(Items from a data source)
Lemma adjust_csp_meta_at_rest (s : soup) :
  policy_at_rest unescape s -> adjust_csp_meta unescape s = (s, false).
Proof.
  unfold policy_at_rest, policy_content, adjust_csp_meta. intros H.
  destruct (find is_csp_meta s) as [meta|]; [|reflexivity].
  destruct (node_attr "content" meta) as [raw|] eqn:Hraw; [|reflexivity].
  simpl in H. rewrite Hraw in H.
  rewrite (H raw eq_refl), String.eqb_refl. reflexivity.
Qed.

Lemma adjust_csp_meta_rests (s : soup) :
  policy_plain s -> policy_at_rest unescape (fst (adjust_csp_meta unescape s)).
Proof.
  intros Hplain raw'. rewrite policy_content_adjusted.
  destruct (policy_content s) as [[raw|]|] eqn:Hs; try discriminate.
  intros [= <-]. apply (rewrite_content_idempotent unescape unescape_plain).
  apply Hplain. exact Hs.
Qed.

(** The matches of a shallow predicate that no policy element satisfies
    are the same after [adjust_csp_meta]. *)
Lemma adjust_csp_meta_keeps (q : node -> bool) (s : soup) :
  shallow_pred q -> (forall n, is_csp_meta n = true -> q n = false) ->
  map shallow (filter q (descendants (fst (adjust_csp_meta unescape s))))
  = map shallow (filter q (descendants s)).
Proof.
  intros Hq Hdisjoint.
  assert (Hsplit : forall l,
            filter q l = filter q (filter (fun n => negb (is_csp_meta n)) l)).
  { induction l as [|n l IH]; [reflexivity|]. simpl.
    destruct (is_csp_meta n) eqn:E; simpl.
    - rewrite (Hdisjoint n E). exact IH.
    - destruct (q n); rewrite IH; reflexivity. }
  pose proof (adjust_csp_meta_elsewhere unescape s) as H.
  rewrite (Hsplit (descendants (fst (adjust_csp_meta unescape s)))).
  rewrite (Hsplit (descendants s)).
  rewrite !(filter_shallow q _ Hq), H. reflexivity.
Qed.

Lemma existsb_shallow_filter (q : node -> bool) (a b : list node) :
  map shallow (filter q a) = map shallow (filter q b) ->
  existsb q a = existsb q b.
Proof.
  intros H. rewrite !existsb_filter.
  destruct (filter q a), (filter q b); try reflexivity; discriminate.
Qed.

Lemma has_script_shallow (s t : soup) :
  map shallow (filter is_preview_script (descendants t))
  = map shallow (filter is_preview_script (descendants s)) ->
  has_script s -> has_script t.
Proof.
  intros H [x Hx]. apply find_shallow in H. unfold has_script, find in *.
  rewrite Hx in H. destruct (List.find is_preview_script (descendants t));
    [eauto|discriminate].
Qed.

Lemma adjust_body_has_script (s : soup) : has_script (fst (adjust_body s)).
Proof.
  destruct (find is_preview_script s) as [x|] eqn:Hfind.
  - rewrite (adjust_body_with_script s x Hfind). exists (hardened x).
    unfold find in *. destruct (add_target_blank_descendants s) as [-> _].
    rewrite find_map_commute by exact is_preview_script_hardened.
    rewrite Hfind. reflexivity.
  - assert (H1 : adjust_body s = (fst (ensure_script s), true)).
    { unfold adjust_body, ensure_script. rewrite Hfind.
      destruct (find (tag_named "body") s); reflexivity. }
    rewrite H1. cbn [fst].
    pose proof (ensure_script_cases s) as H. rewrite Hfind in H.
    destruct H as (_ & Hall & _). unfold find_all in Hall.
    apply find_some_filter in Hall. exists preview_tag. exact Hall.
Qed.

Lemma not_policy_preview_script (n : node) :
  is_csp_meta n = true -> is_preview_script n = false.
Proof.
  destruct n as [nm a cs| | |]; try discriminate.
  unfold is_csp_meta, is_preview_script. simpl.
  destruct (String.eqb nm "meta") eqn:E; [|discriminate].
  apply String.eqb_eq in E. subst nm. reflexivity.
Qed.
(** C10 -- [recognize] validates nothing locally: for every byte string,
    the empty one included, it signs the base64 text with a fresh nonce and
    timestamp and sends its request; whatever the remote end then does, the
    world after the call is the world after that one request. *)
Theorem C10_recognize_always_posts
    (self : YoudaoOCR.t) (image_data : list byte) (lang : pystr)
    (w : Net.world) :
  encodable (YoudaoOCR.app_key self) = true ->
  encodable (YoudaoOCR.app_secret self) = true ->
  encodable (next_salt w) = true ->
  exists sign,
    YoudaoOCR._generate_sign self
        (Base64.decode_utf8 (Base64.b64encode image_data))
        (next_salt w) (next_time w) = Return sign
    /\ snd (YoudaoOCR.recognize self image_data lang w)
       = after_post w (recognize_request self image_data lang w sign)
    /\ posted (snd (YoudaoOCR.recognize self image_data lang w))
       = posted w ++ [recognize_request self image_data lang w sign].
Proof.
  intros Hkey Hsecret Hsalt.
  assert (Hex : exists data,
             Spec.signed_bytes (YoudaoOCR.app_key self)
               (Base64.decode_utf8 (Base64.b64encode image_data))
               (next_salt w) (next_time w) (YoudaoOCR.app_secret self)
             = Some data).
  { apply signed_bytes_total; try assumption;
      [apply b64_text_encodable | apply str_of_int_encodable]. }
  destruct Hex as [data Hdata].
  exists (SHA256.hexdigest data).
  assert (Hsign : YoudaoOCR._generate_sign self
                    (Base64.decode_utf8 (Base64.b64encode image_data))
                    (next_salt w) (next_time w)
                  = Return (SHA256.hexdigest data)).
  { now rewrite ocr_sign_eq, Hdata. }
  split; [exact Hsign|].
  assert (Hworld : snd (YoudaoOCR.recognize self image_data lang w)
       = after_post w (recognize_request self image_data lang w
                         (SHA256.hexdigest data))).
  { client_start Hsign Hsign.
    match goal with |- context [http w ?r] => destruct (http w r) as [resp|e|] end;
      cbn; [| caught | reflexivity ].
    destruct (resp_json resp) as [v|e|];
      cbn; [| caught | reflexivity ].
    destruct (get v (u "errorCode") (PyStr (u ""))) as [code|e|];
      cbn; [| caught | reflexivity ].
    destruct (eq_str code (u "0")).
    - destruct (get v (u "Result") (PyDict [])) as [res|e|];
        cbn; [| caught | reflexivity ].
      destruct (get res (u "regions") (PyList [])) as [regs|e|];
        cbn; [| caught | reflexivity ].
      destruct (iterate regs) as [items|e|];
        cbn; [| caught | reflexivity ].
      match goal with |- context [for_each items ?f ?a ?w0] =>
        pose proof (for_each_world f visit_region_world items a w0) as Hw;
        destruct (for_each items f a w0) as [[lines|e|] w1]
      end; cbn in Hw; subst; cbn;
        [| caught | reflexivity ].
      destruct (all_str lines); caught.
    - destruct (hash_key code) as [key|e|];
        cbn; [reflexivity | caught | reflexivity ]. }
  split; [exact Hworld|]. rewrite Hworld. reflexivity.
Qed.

— INSTRUCTIONS TO FOLLOW —
Transcribe exactly, and only, the lines from the opening line of the records through the line containing "Lemma existsb_shallow_filter (q".

— SOLUTION TO THE PROBLEM —
Lemma adjust_csp_meta_at_rest (s : soup) :
  policy_at_rest unescape s -> adjust_csp_meta unescape s = (s, false).
Proof.
  unfold policy_at_rest, policy_content, adjust_csp_meta. intros H.
  destruct (find is_csp_meta s) as [meta|]; [|reflexivity].
  destruct (node_attr "content" meta) as [raw|] eqn:Hraw; [|reflexivity].
  simpl in H. rewrite Hraw in H.
  rewrite (H raw eq_refl), String.eqb_refl. reflexivity.
Qed.

Lemma adjust_csp_meta_rests (s : soup) :
  policy_plain s -> policy_at_rest unescape (fst (adjust_csp_meta unescape s)).
Proof.
  intros Hplain raw'. rewrite policy_content_adjusted.
  destruct (policy_content s) as [[raw|]|] eqn:Hs; try discriminate.
  intros [= <-]. apply (rewrite_content_idempotent unescape unescape_plain).
  apply Hplain. exact Hs.
Qed.

(** The matches of a shallow predicate that no policy element satisfies
    are the same after [adjust_csp_meta]. *)
Lemma adjust_csp_meta_keeps (q : node -> bool) (s : soup) :
  shallow_pred q -> (forall n, is_csp_meta n = true -> q n = false) ->
  map shallow (filter q (descendants (fst (adjust_csp_meta unescape s))))
  = map shallow (filter q (descendants s)).
Proof.
  intros Hq Hdisjoint.
  assert (Hsplit : forall l,
            filter q l = filter q (filter (fun n => negb (is_csp_meta n)) l)).
  { induction l as [|n l IH]; [reflexivity|]. simpl.
    destruct (is_csp_meta n) eqn:E; simpl.
    - rewrite (Hdisjoint n E). exact IH.
    - destruct (q n); rewrite IH; reflexivity. }
  pose proof (adjust_csp_meta_elsewhere unescape s) as H.
  rewrite (Hsplit (descendants (fst (adjust_csp_meta unescape s)))).
  rewrite (Hsplit (descendants s)).
  rewrite !(filter_shallow q _ Hq), H. reflexivity.
Qed.

Lemma existsb_shallow_filter (q : node -> bool) (a b : list node) :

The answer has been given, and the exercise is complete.